_Work to be completed_
From the data below, return the exact lines starting at the line containing "(** A number has one canonical numeral. *)" and ending at the line containing "intros Hb. revert k.", both included, and nothing else.

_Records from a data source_
● ● ● ● ● ● ●

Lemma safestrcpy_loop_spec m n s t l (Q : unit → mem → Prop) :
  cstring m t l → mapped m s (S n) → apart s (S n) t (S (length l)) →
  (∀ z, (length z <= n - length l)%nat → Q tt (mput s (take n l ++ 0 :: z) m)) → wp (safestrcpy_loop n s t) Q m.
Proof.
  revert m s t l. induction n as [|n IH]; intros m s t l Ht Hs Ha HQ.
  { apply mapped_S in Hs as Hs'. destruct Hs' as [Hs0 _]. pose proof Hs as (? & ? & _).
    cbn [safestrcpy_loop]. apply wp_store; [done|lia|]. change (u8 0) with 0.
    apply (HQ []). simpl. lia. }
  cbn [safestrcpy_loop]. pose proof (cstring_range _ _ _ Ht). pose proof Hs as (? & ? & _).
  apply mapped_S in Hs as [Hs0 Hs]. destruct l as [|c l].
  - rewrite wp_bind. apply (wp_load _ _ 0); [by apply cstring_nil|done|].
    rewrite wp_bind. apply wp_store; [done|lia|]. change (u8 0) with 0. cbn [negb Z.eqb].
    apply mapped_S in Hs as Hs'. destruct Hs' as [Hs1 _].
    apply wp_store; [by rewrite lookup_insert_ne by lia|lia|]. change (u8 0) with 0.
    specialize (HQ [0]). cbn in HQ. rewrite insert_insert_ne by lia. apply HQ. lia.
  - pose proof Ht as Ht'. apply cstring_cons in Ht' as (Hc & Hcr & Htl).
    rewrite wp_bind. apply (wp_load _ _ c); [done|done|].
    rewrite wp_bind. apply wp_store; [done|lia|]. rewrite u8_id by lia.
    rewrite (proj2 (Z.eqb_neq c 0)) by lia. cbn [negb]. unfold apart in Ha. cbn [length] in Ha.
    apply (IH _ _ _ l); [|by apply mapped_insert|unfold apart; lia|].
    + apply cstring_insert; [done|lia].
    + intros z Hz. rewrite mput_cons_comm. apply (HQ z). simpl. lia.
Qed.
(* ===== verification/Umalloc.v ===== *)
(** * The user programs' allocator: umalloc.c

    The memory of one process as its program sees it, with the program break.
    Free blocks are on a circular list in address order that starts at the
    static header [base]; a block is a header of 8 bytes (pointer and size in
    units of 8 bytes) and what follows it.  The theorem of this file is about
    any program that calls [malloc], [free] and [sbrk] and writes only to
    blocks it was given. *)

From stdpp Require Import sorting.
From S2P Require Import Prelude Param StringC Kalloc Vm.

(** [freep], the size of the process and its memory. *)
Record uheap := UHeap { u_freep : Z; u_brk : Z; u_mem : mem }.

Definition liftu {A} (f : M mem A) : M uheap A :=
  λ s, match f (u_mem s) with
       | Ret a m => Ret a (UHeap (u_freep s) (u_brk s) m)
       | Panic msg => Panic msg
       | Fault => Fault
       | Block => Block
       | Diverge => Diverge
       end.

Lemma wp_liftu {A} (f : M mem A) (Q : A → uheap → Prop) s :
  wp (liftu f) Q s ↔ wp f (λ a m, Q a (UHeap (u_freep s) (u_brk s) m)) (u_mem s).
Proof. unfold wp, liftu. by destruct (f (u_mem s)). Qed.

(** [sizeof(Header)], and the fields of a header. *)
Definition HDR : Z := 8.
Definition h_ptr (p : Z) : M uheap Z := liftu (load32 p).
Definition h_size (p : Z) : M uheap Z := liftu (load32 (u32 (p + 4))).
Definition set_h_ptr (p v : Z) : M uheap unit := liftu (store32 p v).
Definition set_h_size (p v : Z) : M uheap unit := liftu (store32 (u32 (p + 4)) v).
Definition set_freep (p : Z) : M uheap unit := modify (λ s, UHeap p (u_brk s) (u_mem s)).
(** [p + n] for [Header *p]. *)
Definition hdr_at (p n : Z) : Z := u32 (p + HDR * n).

● ● ● ● ● ● ●

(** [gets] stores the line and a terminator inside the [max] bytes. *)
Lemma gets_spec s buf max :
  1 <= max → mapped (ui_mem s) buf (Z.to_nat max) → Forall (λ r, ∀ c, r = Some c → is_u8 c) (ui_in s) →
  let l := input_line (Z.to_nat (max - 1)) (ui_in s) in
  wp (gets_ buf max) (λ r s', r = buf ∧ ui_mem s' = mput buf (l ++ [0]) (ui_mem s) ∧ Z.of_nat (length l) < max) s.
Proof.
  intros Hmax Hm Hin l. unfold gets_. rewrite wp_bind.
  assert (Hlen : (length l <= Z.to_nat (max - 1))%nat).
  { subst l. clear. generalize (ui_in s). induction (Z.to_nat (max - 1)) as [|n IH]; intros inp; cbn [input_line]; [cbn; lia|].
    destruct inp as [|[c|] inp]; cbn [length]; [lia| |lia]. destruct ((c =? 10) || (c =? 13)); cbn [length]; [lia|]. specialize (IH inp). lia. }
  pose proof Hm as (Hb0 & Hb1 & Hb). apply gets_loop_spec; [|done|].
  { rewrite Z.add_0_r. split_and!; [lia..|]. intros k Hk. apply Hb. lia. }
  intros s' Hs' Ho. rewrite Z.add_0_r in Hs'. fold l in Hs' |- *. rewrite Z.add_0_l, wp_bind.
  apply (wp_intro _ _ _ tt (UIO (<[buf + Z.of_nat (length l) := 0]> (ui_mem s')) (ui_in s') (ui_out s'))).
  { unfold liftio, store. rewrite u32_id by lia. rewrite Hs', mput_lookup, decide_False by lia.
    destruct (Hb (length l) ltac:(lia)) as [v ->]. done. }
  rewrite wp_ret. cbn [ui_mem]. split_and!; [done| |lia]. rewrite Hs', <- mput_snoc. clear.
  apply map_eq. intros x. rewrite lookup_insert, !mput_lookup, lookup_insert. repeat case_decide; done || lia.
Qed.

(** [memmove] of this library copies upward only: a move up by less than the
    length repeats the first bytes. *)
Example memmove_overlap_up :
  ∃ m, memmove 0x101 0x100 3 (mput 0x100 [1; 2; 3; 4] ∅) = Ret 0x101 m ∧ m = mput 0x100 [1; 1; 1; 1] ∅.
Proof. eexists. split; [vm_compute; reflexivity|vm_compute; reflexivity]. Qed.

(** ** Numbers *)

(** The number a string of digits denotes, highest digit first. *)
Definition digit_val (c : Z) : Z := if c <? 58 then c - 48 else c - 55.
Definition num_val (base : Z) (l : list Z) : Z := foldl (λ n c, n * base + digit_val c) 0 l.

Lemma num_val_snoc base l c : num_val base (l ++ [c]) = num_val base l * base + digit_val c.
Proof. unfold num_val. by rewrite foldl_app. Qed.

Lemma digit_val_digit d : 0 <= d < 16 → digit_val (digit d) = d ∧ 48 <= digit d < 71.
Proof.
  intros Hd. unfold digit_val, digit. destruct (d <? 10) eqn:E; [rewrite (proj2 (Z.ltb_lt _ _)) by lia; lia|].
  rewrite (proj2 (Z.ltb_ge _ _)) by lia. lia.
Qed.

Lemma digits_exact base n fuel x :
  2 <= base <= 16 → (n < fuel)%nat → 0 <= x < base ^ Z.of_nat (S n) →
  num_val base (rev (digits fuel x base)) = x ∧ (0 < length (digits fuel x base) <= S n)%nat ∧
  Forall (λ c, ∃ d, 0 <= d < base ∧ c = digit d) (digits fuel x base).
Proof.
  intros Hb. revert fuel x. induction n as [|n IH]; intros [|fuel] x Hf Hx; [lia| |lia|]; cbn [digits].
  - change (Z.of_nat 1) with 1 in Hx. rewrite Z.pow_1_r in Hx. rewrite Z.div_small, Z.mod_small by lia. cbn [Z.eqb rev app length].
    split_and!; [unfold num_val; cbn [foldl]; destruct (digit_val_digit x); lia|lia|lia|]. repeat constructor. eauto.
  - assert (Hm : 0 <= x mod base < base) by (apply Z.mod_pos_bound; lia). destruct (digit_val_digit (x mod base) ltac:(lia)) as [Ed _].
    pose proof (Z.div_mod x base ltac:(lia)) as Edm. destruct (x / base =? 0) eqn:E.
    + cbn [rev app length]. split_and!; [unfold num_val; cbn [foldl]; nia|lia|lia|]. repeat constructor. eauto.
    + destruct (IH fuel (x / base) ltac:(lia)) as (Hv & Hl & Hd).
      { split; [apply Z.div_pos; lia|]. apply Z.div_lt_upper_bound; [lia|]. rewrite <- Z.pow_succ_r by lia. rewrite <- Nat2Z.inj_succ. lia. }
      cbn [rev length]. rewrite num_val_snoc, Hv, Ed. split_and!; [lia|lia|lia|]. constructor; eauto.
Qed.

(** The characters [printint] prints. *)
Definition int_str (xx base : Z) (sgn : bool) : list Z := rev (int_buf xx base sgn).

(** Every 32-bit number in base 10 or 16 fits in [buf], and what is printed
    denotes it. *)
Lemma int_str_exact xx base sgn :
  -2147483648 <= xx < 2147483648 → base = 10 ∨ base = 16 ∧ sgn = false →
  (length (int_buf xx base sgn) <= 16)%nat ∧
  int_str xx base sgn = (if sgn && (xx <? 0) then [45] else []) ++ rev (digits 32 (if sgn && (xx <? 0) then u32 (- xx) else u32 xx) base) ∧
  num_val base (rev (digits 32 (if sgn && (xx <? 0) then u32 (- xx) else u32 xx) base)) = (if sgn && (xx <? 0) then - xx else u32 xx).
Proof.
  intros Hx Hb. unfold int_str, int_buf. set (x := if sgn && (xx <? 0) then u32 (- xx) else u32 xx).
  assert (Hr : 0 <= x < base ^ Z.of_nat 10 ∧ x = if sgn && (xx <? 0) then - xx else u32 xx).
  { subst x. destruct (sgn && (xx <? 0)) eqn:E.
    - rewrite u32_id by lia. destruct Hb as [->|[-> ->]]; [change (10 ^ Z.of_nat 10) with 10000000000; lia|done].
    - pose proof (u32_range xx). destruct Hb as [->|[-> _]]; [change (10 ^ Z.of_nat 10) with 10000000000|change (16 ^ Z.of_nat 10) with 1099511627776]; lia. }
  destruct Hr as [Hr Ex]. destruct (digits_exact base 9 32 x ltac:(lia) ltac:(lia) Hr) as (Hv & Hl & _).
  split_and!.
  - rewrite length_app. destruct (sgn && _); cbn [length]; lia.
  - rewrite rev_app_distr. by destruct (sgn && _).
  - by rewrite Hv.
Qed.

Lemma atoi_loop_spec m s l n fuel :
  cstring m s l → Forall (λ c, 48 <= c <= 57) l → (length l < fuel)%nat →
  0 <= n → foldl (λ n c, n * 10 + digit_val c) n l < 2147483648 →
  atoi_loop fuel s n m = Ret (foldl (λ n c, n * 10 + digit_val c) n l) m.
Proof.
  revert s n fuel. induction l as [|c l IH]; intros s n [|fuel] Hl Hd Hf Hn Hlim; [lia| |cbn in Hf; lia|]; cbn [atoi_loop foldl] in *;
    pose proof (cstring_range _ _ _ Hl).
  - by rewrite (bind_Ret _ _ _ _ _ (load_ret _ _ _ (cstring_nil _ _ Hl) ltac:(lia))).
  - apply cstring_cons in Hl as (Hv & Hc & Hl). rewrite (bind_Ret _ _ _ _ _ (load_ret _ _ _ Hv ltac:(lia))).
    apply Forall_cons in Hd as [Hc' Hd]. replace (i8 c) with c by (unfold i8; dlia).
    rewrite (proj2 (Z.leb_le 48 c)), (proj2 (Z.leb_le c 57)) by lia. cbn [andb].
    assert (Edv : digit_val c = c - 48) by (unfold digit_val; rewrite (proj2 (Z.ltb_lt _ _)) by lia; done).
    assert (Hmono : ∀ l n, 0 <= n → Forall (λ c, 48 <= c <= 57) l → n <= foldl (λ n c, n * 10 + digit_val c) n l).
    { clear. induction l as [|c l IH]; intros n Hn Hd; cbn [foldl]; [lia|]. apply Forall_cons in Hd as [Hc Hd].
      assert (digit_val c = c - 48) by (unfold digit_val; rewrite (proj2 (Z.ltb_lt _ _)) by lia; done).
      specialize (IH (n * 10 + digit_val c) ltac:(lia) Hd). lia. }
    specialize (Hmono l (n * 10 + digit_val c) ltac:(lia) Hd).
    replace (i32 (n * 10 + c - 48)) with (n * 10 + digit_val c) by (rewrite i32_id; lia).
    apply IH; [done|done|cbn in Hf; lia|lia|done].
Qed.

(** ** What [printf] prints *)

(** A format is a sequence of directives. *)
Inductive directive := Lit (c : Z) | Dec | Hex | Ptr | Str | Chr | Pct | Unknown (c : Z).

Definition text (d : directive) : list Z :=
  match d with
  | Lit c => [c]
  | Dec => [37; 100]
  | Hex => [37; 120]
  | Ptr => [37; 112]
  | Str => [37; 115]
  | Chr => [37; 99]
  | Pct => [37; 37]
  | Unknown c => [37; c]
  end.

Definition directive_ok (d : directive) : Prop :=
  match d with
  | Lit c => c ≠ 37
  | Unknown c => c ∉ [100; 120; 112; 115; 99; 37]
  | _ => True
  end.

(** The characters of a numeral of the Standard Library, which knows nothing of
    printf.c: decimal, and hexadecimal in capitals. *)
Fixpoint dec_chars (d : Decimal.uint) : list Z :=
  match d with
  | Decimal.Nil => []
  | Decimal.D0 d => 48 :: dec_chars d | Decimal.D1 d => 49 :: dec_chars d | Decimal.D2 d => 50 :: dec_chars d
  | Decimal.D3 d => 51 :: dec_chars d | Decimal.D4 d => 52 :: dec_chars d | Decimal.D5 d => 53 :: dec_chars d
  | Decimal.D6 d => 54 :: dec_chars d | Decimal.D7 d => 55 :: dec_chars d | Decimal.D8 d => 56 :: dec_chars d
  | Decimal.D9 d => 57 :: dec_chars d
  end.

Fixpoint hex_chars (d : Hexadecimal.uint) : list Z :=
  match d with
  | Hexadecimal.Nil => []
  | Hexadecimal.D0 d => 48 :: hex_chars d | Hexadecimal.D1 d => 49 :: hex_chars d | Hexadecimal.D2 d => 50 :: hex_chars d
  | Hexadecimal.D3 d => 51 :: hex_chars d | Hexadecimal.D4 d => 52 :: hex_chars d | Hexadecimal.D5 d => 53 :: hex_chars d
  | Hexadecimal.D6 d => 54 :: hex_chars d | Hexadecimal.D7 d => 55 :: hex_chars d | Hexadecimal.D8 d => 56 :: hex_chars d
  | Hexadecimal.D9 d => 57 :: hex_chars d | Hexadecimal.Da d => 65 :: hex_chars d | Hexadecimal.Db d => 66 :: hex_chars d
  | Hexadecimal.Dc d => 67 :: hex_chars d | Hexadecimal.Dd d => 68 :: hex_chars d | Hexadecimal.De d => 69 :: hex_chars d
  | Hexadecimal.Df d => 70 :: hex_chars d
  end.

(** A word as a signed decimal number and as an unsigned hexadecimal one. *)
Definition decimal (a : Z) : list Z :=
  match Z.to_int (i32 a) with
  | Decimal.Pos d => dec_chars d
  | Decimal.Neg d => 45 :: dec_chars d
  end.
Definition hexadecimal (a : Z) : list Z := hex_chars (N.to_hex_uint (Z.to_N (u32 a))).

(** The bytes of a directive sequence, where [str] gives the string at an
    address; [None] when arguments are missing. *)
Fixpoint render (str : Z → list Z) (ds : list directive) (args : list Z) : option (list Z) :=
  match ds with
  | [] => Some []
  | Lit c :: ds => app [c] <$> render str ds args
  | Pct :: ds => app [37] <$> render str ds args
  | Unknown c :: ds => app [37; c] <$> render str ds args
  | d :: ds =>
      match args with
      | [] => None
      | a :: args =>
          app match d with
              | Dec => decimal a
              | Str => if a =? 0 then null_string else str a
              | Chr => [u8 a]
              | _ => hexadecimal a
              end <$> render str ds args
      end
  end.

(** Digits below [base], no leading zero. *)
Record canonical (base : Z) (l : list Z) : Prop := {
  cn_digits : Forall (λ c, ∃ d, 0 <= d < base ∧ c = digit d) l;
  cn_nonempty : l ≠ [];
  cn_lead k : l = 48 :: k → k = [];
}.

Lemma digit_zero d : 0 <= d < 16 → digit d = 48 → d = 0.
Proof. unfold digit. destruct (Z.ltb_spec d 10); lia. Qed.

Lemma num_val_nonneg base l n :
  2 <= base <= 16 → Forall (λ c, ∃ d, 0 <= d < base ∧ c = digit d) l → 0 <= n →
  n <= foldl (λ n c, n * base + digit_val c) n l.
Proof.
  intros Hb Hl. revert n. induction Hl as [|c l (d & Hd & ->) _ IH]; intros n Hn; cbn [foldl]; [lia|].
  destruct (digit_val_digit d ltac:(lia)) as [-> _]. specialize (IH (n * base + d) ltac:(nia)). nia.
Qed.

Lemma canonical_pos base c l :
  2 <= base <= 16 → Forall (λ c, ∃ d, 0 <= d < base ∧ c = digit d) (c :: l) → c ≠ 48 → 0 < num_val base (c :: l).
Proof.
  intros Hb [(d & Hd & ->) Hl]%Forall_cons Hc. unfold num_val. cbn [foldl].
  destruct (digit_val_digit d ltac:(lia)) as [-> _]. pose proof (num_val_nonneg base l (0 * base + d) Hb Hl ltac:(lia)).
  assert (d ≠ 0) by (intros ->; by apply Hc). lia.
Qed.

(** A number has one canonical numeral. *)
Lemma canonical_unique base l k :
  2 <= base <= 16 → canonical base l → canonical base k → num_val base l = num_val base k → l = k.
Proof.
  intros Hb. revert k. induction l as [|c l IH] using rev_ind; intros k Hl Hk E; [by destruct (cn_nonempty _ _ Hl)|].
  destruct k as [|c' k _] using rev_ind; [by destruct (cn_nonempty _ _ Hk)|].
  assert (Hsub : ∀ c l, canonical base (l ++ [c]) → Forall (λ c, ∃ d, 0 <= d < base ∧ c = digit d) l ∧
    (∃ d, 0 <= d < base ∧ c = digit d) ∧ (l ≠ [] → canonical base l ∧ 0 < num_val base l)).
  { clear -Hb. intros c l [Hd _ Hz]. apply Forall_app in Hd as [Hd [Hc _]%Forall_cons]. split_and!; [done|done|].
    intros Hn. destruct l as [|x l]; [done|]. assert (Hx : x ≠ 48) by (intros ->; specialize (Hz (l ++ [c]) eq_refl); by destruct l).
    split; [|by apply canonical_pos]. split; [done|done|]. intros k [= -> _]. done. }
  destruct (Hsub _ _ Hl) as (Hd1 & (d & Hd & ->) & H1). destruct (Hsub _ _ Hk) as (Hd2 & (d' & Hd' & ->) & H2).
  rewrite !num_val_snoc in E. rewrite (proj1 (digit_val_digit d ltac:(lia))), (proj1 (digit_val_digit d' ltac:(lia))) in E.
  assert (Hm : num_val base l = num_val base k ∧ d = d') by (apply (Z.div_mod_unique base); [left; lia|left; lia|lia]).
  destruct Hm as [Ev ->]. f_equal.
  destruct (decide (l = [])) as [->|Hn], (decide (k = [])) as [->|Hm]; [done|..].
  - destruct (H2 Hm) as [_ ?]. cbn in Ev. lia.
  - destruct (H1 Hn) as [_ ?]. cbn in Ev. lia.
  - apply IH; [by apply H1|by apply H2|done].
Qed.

● ● ● ● ● ● ●

_Completed exercise_
(** A number has one canonical numeral. *)
Lemma canonical_unique base l k :
  2 <= base <= 16 → canonical base l → canonical base k → num_val base l = num_val base k → l = k.
Proof.
  intros Hb. revert k. induction l as [|c l IH] using rev_ind; intros k Hl Hk E; [by destruct (cn_nonempty _ _ Hl)|].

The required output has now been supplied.